[Records from a collection]
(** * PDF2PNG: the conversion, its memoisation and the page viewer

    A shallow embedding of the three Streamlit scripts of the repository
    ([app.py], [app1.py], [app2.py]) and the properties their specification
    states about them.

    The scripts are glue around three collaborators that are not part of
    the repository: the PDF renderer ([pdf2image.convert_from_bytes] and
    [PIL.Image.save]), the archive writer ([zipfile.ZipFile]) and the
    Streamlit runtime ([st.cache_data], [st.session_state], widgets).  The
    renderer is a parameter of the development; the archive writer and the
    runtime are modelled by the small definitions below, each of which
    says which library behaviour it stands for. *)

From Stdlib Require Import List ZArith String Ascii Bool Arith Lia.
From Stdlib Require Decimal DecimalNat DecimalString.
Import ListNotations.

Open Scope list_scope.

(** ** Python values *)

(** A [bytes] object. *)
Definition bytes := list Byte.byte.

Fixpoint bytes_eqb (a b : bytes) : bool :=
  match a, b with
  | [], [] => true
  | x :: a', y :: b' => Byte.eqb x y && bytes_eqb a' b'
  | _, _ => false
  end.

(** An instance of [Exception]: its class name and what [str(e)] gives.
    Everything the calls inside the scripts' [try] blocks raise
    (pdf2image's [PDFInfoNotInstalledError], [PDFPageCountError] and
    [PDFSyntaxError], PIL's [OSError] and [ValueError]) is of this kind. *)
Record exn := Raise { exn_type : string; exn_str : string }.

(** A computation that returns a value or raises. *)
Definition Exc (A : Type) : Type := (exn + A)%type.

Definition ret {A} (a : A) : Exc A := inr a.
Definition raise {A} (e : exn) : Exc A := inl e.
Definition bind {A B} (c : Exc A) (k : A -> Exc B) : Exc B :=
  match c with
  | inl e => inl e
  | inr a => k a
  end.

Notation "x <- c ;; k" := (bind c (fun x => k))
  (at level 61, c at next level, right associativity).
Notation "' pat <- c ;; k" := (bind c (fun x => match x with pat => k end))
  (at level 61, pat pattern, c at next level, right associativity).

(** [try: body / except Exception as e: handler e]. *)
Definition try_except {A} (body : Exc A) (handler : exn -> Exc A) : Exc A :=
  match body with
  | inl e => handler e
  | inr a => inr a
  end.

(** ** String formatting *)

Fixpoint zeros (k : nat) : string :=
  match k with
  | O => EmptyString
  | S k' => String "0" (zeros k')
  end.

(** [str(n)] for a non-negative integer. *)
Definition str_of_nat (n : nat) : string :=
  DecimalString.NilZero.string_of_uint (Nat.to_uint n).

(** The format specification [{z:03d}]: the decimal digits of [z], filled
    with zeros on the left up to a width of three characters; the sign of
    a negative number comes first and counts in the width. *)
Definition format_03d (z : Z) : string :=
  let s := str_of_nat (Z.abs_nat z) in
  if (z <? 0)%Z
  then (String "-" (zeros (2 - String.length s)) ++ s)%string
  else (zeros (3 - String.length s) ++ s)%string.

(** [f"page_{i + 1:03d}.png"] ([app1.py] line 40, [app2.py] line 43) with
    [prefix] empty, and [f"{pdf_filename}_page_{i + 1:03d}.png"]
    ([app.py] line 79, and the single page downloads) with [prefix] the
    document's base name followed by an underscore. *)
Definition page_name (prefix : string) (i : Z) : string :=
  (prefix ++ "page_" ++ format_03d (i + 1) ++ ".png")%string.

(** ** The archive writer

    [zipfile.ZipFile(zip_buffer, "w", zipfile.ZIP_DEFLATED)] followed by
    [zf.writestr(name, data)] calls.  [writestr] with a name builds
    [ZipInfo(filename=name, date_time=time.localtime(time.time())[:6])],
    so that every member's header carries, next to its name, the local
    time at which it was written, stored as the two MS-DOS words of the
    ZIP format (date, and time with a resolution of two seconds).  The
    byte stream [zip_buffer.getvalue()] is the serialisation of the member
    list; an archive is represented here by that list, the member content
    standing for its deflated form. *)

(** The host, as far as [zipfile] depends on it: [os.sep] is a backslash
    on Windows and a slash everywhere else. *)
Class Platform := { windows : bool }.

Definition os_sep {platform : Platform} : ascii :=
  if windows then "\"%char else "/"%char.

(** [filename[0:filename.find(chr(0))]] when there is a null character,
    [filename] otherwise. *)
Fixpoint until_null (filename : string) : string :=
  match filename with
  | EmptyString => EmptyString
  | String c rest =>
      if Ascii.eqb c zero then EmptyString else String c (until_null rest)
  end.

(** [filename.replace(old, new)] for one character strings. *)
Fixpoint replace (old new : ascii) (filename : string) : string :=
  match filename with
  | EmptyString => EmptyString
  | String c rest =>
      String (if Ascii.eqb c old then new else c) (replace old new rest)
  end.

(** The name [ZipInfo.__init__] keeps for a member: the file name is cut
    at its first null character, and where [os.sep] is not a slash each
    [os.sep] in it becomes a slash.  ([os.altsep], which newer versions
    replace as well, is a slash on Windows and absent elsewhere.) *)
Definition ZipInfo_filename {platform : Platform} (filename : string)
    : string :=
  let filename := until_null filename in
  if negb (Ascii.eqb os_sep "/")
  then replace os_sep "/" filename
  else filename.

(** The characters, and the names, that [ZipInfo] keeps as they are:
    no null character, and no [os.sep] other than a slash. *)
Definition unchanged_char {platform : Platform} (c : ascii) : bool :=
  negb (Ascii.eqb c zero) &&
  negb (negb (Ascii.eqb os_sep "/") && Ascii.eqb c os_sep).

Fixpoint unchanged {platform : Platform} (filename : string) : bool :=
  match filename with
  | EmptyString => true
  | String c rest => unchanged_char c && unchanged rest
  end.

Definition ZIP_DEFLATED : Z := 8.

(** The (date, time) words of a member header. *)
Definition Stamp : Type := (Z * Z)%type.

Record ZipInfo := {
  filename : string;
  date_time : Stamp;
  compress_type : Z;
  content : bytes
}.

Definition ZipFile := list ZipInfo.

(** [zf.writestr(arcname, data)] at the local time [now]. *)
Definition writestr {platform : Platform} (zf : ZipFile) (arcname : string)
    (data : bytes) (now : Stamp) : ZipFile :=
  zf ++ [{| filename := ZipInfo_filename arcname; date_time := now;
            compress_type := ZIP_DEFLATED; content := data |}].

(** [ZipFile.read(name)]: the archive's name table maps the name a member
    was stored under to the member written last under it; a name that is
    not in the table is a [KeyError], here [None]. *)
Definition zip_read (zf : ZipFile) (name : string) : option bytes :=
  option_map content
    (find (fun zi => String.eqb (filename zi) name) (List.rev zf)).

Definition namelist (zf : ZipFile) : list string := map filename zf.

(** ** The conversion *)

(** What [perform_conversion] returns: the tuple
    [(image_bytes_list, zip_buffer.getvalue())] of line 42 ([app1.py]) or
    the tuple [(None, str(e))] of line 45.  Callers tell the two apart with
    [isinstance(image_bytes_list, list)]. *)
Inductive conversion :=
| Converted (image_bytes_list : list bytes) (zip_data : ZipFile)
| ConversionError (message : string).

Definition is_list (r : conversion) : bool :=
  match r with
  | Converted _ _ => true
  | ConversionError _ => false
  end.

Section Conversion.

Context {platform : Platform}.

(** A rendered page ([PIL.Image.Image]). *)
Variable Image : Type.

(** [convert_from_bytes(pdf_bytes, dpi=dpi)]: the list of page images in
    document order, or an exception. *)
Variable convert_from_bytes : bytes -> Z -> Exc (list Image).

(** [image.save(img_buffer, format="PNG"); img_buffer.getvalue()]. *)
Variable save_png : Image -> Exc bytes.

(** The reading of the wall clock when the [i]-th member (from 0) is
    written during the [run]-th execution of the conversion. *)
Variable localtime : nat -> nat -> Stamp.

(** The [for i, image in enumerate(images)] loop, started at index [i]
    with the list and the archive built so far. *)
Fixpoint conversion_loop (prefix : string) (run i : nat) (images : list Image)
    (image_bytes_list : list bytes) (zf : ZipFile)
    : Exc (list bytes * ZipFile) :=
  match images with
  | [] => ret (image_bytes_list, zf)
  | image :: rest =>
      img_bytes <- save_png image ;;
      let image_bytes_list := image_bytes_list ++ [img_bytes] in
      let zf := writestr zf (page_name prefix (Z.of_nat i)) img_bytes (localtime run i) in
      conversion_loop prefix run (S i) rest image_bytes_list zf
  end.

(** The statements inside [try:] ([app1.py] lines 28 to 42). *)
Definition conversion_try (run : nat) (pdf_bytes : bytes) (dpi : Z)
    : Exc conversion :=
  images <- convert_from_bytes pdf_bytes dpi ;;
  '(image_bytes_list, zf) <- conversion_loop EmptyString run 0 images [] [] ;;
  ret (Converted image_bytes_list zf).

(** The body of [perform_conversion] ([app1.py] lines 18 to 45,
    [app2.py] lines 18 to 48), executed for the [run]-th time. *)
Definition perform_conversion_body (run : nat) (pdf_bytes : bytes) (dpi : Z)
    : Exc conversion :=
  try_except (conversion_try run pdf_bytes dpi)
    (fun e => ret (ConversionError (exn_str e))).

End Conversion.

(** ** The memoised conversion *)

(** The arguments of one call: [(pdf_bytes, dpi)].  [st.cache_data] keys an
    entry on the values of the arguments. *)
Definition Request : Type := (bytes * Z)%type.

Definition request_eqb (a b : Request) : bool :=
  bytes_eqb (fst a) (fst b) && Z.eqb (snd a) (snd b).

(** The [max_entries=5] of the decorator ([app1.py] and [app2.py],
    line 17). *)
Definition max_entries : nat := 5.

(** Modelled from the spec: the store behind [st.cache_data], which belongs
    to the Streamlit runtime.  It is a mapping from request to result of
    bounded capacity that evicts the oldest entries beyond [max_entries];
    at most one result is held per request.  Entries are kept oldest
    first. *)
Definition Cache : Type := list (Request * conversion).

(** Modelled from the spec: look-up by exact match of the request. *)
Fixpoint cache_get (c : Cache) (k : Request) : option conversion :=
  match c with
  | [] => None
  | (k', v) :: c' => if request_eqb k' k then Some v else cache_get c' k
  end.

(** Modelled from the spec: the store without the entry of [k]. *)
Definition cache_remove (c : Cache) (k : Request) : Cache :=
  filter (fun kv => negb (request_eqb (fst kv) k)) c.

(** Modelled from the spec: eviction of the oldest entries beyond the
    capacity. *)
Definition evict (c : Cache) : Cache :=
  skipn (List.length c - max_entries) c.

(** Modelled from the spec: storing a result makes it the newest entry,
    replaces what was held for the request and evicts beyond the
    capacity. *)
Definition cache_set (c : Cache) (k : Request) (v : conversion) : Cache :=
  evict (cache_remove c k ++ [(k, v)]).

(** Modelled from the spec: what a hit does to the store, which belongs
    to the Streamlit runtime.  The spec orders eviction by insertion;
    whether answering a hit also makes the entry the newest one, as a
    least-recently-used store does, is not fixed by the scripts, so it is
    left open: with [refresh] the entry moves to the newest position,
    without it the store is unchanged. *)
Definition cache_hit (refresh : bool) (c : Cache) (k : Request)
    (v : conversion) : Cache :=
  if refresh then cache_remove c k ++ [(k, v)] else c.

▶ **Exercise details**:
Search the data and copy each line containing "scripts".

▶ **The completed task**:
    A shallow embedding of the three Streamlit scripts of the repository
    The scripts are glue around three collaborators that are not part of
    Everything the calls inside the scripts' [try] blocks raise
    least-recently-used store does, is not fixed by the scripts, so it is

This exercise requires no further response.